WHAT NEEDS TO BE DONE>
Restrict the output to the lines below starting at the one that contains "destruct H1 as" and ending at the one that contains "H eq_refl). by", and restate them word for word, both ends included.

........

(* ===== verification/Wiring.v ===== *)
(** * Which pallet serves which (src/runtime/src/configs)

The pallets a configuration hands work to: for each [Config] implementation of
configs/mod.rs and xcm_config.rs that names other pallets of the runtime, the roles
it gives them. *)
From S2P Require Import Prelude Weights Runtime.

Local Open Scope N_scope.
Local Open Scope string_scope.

(** The associated types that name a pallet of the runtime. *)
Inductive role :=
| OnTimestampSet | FindAuthor | EventHandler | AccountStore | OnChargeTransaction
| SelfParaId | OutboundXcmpMessageSource | DmpQueue | XcmpMessageHandler
| QueueChangeHandler | QueuePausedQuery | ChannelInfo | XcmpQueue | SessionManager
| Currency | ValidatorRegistration | AssetTransactor | TraderCurrency | ResponseHandler
| AssetTrap | AssetClaims | SubscriptionService | XcmRecorder | UmpRouter | XcmpRouter.

#[export] Instance role_eq_dec : EqDecision role.
Proof. solve_decision. Defined.

(** The pallet that is configured, the role, and the pallet that has it. *)
Definition wire : Type := string * role * string.

Definition timestamp_wires : list wire := [("Timestamp", OnTimestampSet, "Aura")].
Definition authorship_wires : list wire :=
  [("Authorship", FindAuthor, "Aura"); ("Authorship", EventHandler, "CollatorSelection")].
Definition balances_wires : list wire := [("Balances", AccountStore, "System")].
Definition transaction_payment_wires : list wire :=
  [("TransactionPayment", OnChargeTransaction, "Balances")].
Definition parachain_system_wires : list wire :=
  [("ParachainSystem", SelfParaId, "ParachainInfo");
   ("ParachainSystem", OutboundXcmpMessageSource, "XcmpQueue");
   ("ParachainSystem", DmpQueue, "MessageQueue");
   ("ParachainSystem", XcmpMessageHandler, "XcmpQueue")].
Definition message_queue_wires : list wire :=
  [("MessageQueue", QueueChangeHandler, "XcmpQueue");
   ("MessageQueue", QueuePausedQuery, "XcmpQueue")].
Definition xcmp_queue_wires : list wire :=
  [("XcmpQueue", ChannelInfo, "ParachainSystem"); ("XcmpQueue", XcmpQueue, "MessageQueue")].
Definition session_wires : list wire := [("Session", SessionManager, "CollatorSelection")].
Definition collator_selection_wires : list wire :=
  [("CollatorSelection", Currency, "Balances");
   ("CollatorSelection", ValidatorRegistration, "Session")].
Definition template_wires : list wire := [("TemplatePallet", Currency, "Balances")].

(** The executor runs for [PolkadotXcm], [CumulusXcm] and [MessageQueue]; its
    configuration is listed under the first. *)
Definition executor_wires : list wire :=
  [("PolkadotXcm", AssetTransactor, "Balances"); ("PolkadotXcm", TraderCurrency, "Balances");
   ("PolkadotXcm", ResponseHandler, "PolkadotXcm"); ("PolkadotXcm", AssetTrap, "PolkadotXcm");
   ("PolkadotXcm", AssetClaims, "PolkadotXcm");
   ("PolkadotXcm", SubscriptionService, "PolkadotXcm");
   ("PolkadotXcm", XcmRecorder, "PolkadotXcm")].
Definition polkadot_xcm_wires : list wire :=
  [("PolkadotXcm", UmpRouter, "ParachainSystem"); ("PolkadotXcm", XcmpRouter, "XcmpQueue");
   ("PolkadotXcm", Currency, "Balances")].

Definition wires : list wire :=
  timestamp_wires ++ authorship_wires ++ balances_wires ++ transaction_payment_wires ++
  parachain_system_wires ++ message_queue_wires ++ xcmp_queue_wires ++ session_wires ++
  collator_selection_wires ++ template_wires ++ executor_wires ++ polkadot_xcm_wires.

(** The roles that move money. *)
Definition moves_money (r : role) : bool :=
  bool_decide (r ∈ [OnChargeTransaction; Currency; AssetTransactor; TraderCurrency]).

(** A property of every wire, by computation. *)
Lemma wires_check (P : wire → Prop) `{!∀ w, Decision (P w)} w :
  bool_decide (Forall P wires) = true → w ∈ wires → P w.
Proof. rewrite bool_decide_eq_true, Forall_forall. auto. Qed.

(** A list of pairs with different first components is a function. *)
Lemma pairs_functional {A B} (l : list (A * B)) a b b' :
  NoDup l.*1 → (a, b) ∈ l → (a, b') ∈ l → b = b'.
Proof.
  induction l as [|[a0 b0] l IH]; cbn; [by intros _ ?%elem_of_nil|].
  intros [Hn Hd]%NoDup_cons H1 H2. apply elem_of_cons in H1, H2.
  assert (Hin : ∀ b, (a, b) ∈ l → a ∈ l.*1) by (intros b1; apply (list_elem_of_fmap_2 fst)).
  destruct H1 as [H1|H1], H2 as [H2|H2]; simplify_eq; naive_solver.
Qed.

(** The configurations fit together: they name only pallets of the runtime, and give
    each role once; whatever moves money, fees, messages or the pallet, moves it in
    the one ledger of [Balances]; the messages of the relay chain and of the siblings
    end in the one [MessageQueue]; and the pallet that hears of the siblings' queues
    there, and may pause them, is the one that fills them. *)
Theorem wiring_is_consistent :
  (∀ p r q, (p, r, q) ∈ wires → p ∈ pallets.*2 ∧ q ∈ pallets.*2) ∧
  (∀ p r q q', (p, r, q) ∈ wires → (p, r, q') ∈ wires → q = q') ∧
  (∀ p r q, (p, r, q) ∈ wires → moves_money r = true → q = "Balances") ∧
  (∀ q, ("ParachainSystem", DmpQueue, q) ∈ wires → q = "MessageQueue") ∧
  (∀ q q', ("ParachainSystem", XcmpMessageHandler, q) ∈ wires → (q, XcmpQueue, q') ∈ wires →
     q' = "MessageQueue" ∧ ("MessageQueue", QueueChangeHandler, q) ∈ wires ∧
     ("MessageQueue", QueuePausedQuery, q) ∈ wires).
Proof.
  split_and!.
  - intros p r q. apply (wires_check (λ w, w.1.1 ∈ pallets.*2 ∧ w.2 ∈ pallets.*2)). by vm_compute.
  - intros p r q q' H1 H2.
    apply (pairs_functional wires (p, r)); [|done..]. apply (bool_decide_unpack _). by vm_compute.
  - intros p r q H Hm.
    refine (wires_check (λ w, moves_money w.1.2 = true → w.2 = "Balances") _ _ H Hm). by vm_compute.
  - intros q H.
    refine (wires_check (λ w, w.1 = ("ParachainSystem", DmpQueue) → w.2 = "MessageQueue") _ _ H eq_refl).
    by vm_compute.
  - intros q q' H H'.
    assert (q = "XcmpQueue") as ->.
    { refine (wires_check (λ w, w.1 = ("ParachainSystem", XcmpMessageHandler) → w.2 = "XcmpQueue")
        _ _ H eq_refl). by vm_compute. }
    split; [|split; by apply (bool_decide_unpack _); vm_compute].
    refine (wires_check (λ w, w.1 = ("XcmpQueue", XcmpQueue) → w.2 = "MessageQueue") _ _ H' eq_refl).
    by vm_compute.
Qed.
(* ===== verification/XcmModel.v ===== *)
(** * An executable instance of the XCM interfaces

A small message language with the instructions the filters look at, the filters
as their documentation describes them, and concrete messages. *)
From S2P Require Import Prelude Frame NftPallet FrameModel Weights Runtime Xcm.

Local Open Scope N_scope.

#[local] Existing Instances TestWeights TestBlockWeights.

(** ** The language *)

Inductive junction := JPlurality (executive : bool) | JParachain (id : N) | JAccount (id : N).

Inductive instruction :=
| ISetTopic
| IReserveToRelay
| IUnpaid (limit : N * N)
| IPay (limit : N * N)
| IDescend (j : junction)
| ITransact.

Definition location : Type := N * list junction.

(** The leading [IDescend]s of a message move its origin inwards. *)
Fixpoint descend (n : nat) (o : location) (xs : list instruction) : location * list instruction :=
  match n, xs with
  | S n, IDescend j :: xs => descend n (o.1, o.2 ++ [j]) xs
  | _, _ => (o, xs)
  end.

Definition TestXcm : @XcmTypes TestWeights := {|
  Location := location; Junction := junction; BodyId := bool; Instruction := instruction;
  InteriorLocation := list junction; ProcessMessageError := string;
  unpack l := l; Location_parent := (1, []);
  plurality_id j := match j with JPlurality b => Some b | _ => None end;
  parachain_junction j := match j with JParachain id => Some id | _ => None end;
  Executive := true; Parachain_interior id := [JParachain id];
  sets_topic x := match x with ISetTopic => true | _ => false end;
  reserve_to_relay x := match x with IReserveToRelay => true | _ => false end;
  unpaid x w := match x with IUnpaid l => (w.1 <=? l.1) && (w.2 <=? l.2) | _ => false end;
  pays xs w := match xs with IPay l :: _ => (w.1 <=? l.1) && (w.2 <=? l.2) | _ => false end;
  Properties := N * N; weight_credit p := p;
  compute_origin _ n o xs := Ok (descend (N.to_nat n) o xs);
|}.
#[local] Existing Instance TestXcm.

(** ** The filters *)

Section filters.
Abbreviation filter := (location → N * N →
  rust (list instruction * (N * N)) string unit).

(** Runs a filter on part of a message. *)
Definition on_part (b : filter) (o : location) (w : N * N) (xs : list instruction) (p : N * N) :
    result unit string * (list instruction * (N * N)) := b o w (xs, p).

Definition pass_if (b : bool) : rust (list instruction * (N * N)) string unit :=
  ensure b "Unsupported"%string.

Fixpoint first_pass (bs : list filter) : filter := λ o w s,
  match bs with
  | [] => (Err "Unsupported"%string, s)
  | b :: bs =>
      match b o w s with
      | (Ok x, s') => (Ok x, s')
      | (Err _, s') => first_pass bs o w s'
      end
  end.

Definition TestBarriers : @XcmBarriers TestWeights TestXcm := {|
  TrailingSetTopicAsId b := λ o w '(xs, p), on_part b o w (without_topic xs) p;
  DenyThenTry deny allow := λ o w, deny o w;; allow o w;
  DenyReserveTransferToRelayChain := λ _ _ '(xs, p),
    pass_if (negb (existsb reserve_to_relay xs)) (xs, p);
  TakeWeightCredit := λ _ w '(xs, p),
    if covers p w then (Ok (), (xs, weight_sub p w)) else (Err "Overweight"%string, (xs, p));
  WithComputedOrigin b := λ _ n o w '(xs, p),
    let '(o', xs') := descend (N.to_nat n) o xs in on_part b o' w xs' p;
  AllowTopLevelPaidExecutionFrom f := λ o w '(xs, p), pass_if (f o && pays xs w) (xs, p);
  AllowExplicitUnpaidExecutionFrom f := λ o w '(xs, p),
    pass_if (f o && match xs with x :: _ => unpaid x w | [] => false end) (xs, p);
  any_barrier := first_pass;
|}.
End filters.
#[local] Existing Instance TestBarriers.

#[export] Instance TestBarriersLaws : @XcmBarriersLaws TestWeights TestXcm TestBarriers.
Proof.
  split; try done.
  - intros b o w xs p. by exists p.
  - intros o w xs p. cbn. by case_match.
  - intros o w xs p. cbn. destruct (covers _ _); [done|eauto].
  - intros b u n o w xs p. cbn. by destruct (descend _ _ _).
  - intros f o w xs p. cbn. unfold pass_if, ensure. destruct (_ && _); [done|eauto].
  - intros f o w xs p. cbn. unfold pass_if, ensure. by destruct (_ && _).
  - by intros [].
  - by intros [].
Qed.

(** ** The barrier at work *)

(** The relay chain's executive body asks to transact for free. *)
Definition executive_call : list instruction :=
  [IDescend (JPlurality true); IUnpaid (10, 10); ITransact; ISetTopic].

Example executive_is_let_in :
  is_ok (Barrier 1000 ((1, []) : location) (10, 10) (executive_call, (0, 0))).1 = true.
Proof. vm_compute. reflexivity. Qed.

Example sibling_is_not_let_in :
  is_ok (Barrier 1000 ((1, [JParachain 7]) : location) (10, 10)
    ([IUnpaid (10, 10); ITransact], (0, 0))).1 = false.
Proof. vm_compute. reflexivity. Qed.

Lemma barrier_is_safe_witness :
  relay_or_executive ((1, [JPlurality true]) : location) ∧
  is_ok (Barrier 1000 ((1, []) : location) (10, 10)
    ([IPay (10, 10); IReserveToRelay; ISetTopic], (100, 100))).1 = false.
Proof.
  split.
  - apply (barrier_is_safe (B := TestBarriers) 1000 ((1, []) : location) (10, 10)
      executive_call (0, 0)) with (x := IUnpaid (10, 10)) (xs' := [ITransact]);
      vm_compute; reflexivity.
  - apply (barrier_is_safe (B := TestBarriers) 1000 ((1, []) : location) (10, 10)
      [IPay (10, 10); IReserveToRelay; ISetTopic] (100, 100)). reflexivity.
Defined.

(** ** Accounts and routes *)

Definition TestRouting : @XcmRouting N (list instruction) location string TestWeights TestXcm := {|
  ParentIsPreset l := match l with (1, []) => Some 0 | _ => None end;
  SiblingParachainConvertsVia l := match l with (1, [JParachain id]) => Some (1 + id) | _ => None end;
  AccountId32Aliases l := match l with (0, [JAccount id]) => Some id | _ => None end;
  ParentAsUmp l _ := match l with (1, []) => Ok l | _ => Err "NotApplicable"%string end;
  XcmpQueue l _ := match l with (1, [JParachain _]) => Ok l | _ => Err "NotApplicable"%string end;
  WithUniqueTopic f := λ l m, f l (m ++ [ISetTopic]);
  NotApplicable := "NotApplicable"%string;
|}.
#[local] Existing Instance TestRouting.

#[export] Instance TestRoutingLaws :
  @XcmRoutingLaws N (list instruction) location string TestWeights TestXcm TestRouting.
Proof.
  split; cbn.
  - intros [p js] Hs. repeat case_match; subst; try done; by destruct Hs.
  - intros [p js] Hs. repeat case_match; subst; try (by destruct Hs). eauto.
  - intros [p js] Hs. repeat case_match; subst; try (by destruct Hs). eauto.
  - intros [p js] m. repeat case_match; subst; by split.
  - intros [p js] m. split.
    + intros Hs. repeat case_match; subst; try done. eauto.
    + by intros ([] & [= -> ->] & [? [=]]).
  - intros f l m Hf. apply Hf.
  - intros f l m Hf. apply Hf.
Qed.

Lemma locations_are_unambiguous_witness :
  convert_first [AccountId32Aliases; ParentIsPreset; SiblingParachainConvertsVia]
    ((1, [JParachain 7]) : location) = Some 8 ∧
  XcmRouter ((0, [JAccount 3]) : location) [] = Err "NotApplicable"%string.
Proof.
  destruct (locations_are_unambiguous (R := TestRouting) ((1, [JParachain 7]) : location) [])
    as [Hc _].
  split; [|reflexivity]. rewrite Hc; [reflexivity|].
  unfold location_converters. symmetry.
  exact (Permutation_app_comm [ParentIsPreset; SiblingParachainConvertsVia] [AccountId32Aliases]).
Defined.

(** ** Prices *)

Definition TestWeigher : @XcmWeigher TestWeights TestXcm := {|
  FixedWeightBounds u n xs :=
    if N.of_nat (length xs) <=? n
    then Some (N.of_nat (length xs) * u.1, N.of_nat (length xs) * u.2) else None;
  plain x := match x with ITransact => false | _ => true end;
|}.
#[local] Existing Instance TestWeigher.

#[export] Instance TestWeigherLaws : @XcmWeigherLaws TestWeights TestXcm TestWeigher.
Proof. split. intros u n xs _ _ _. cbn. case_match; eauto. Qed.

(** Thirty payments: weighed, too large for the queue, small enough for a block. *)
Definition thirty : list instruction := replicate 30 (IPay (0, 0)).

Lemma message_size_limits_witness :
  ∃ w, Weigher thirty = Some w ∧ covers (700000000000, 1835008) w = false.
Proof.
  eexists. split; [reflexivity|].
  destruct (message_size_limits (G := TestWeigher) (L := TestBlockWeights)
    _ (700000000000, 1835008) thirty eq_refl) as [_ Hw];
    [vm_compute; reflexivity|reflexivity|vm_compute; discriminate|].
  destruct (Hw _ eq_refl) as [Hq _].
  apply not_true_is_false. intros Hc. apply Hq in Hc. vm_compute in Hc. lia.
Defined.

........

FINISHED EXERCISE>
  destruct H1 as [H1|H1], H2 as [H2|H2]; simplify_eq; naive_solver.
Qed.

(** The configurations fit together: they name only pallets of the runtime, and give
    each role once; whatever moves money, fees, messages or the pallet, moves it in
    the one ledger of [Balances]; the messages of the relay chain and of the siblings
    end in the one [MessageQueue]; and the pallet that hears of the siblings' queues
    there, and may pause them, is the one that fills them. *)
Theorem wiring_is_consistent :
  (∀ p r q, (p, r, q) ∈ wires → p ∈ pallets.*2 ∧ q ∈ pallets.*2) ∧
  (∀ p r q q', (p, r, q) ∈ wires → (p, r, q') ∈ wires → q = q') ∧
  (∀ p r q, (p, r, q) ∈ wires → moves_money r = true → q = "Balances") ∧
  (∀ q, ("ParachainSystem", DmpQueue, q) ∈ wires → q = "MessageQueue") ∧
  (∀ q q', ("ParachainSystem", XcmpMessageHandler, q) ∈ wires → (q, XcmpQueue, q') ∈ wires →
     q' = "MessageQueue" ∧ ("MessageQueue", QueueChangeHandler, q) ∈ wires ∧
     ("MessageQueue", QueuePausedQuery, q) ∈ wires).
Proof.
  split_and!.
  - intros p r q. apply (wires_check (λ w, w.1.1 ∈ pallets.*2 ∧ w.2 ∈ pallets.*2)). by vm_compute.
  - intros p r q q' H1 H2.
    apply (pairs_functional wires (p, r)); [|done..]. apply (bool_decide_unpack _). by vm_compute.
  - intros p r q H Hm.
    refine (wires_check (λ w, moves_money w.1.2 = true → w.2 = "Balances") _ _ H Hm). by vm_compute.
  - intros q H.
    refine (wires_check (λ w, w.1 = ("ParachainSystem", DmpQueue) → w.2 = "MessageQueue") _ _ H eq_refl).
    by vm_compute.
  - intros q q' H H'.
    assert (q = "XcmpQueue") as ->.
    { refine (wires_check (λ w, w.1 = ("ParachainSystem", XcmpMessageHandler) → w.2 = "XcmpQueue")
        _ _ H eq_refl). by vm_compute. }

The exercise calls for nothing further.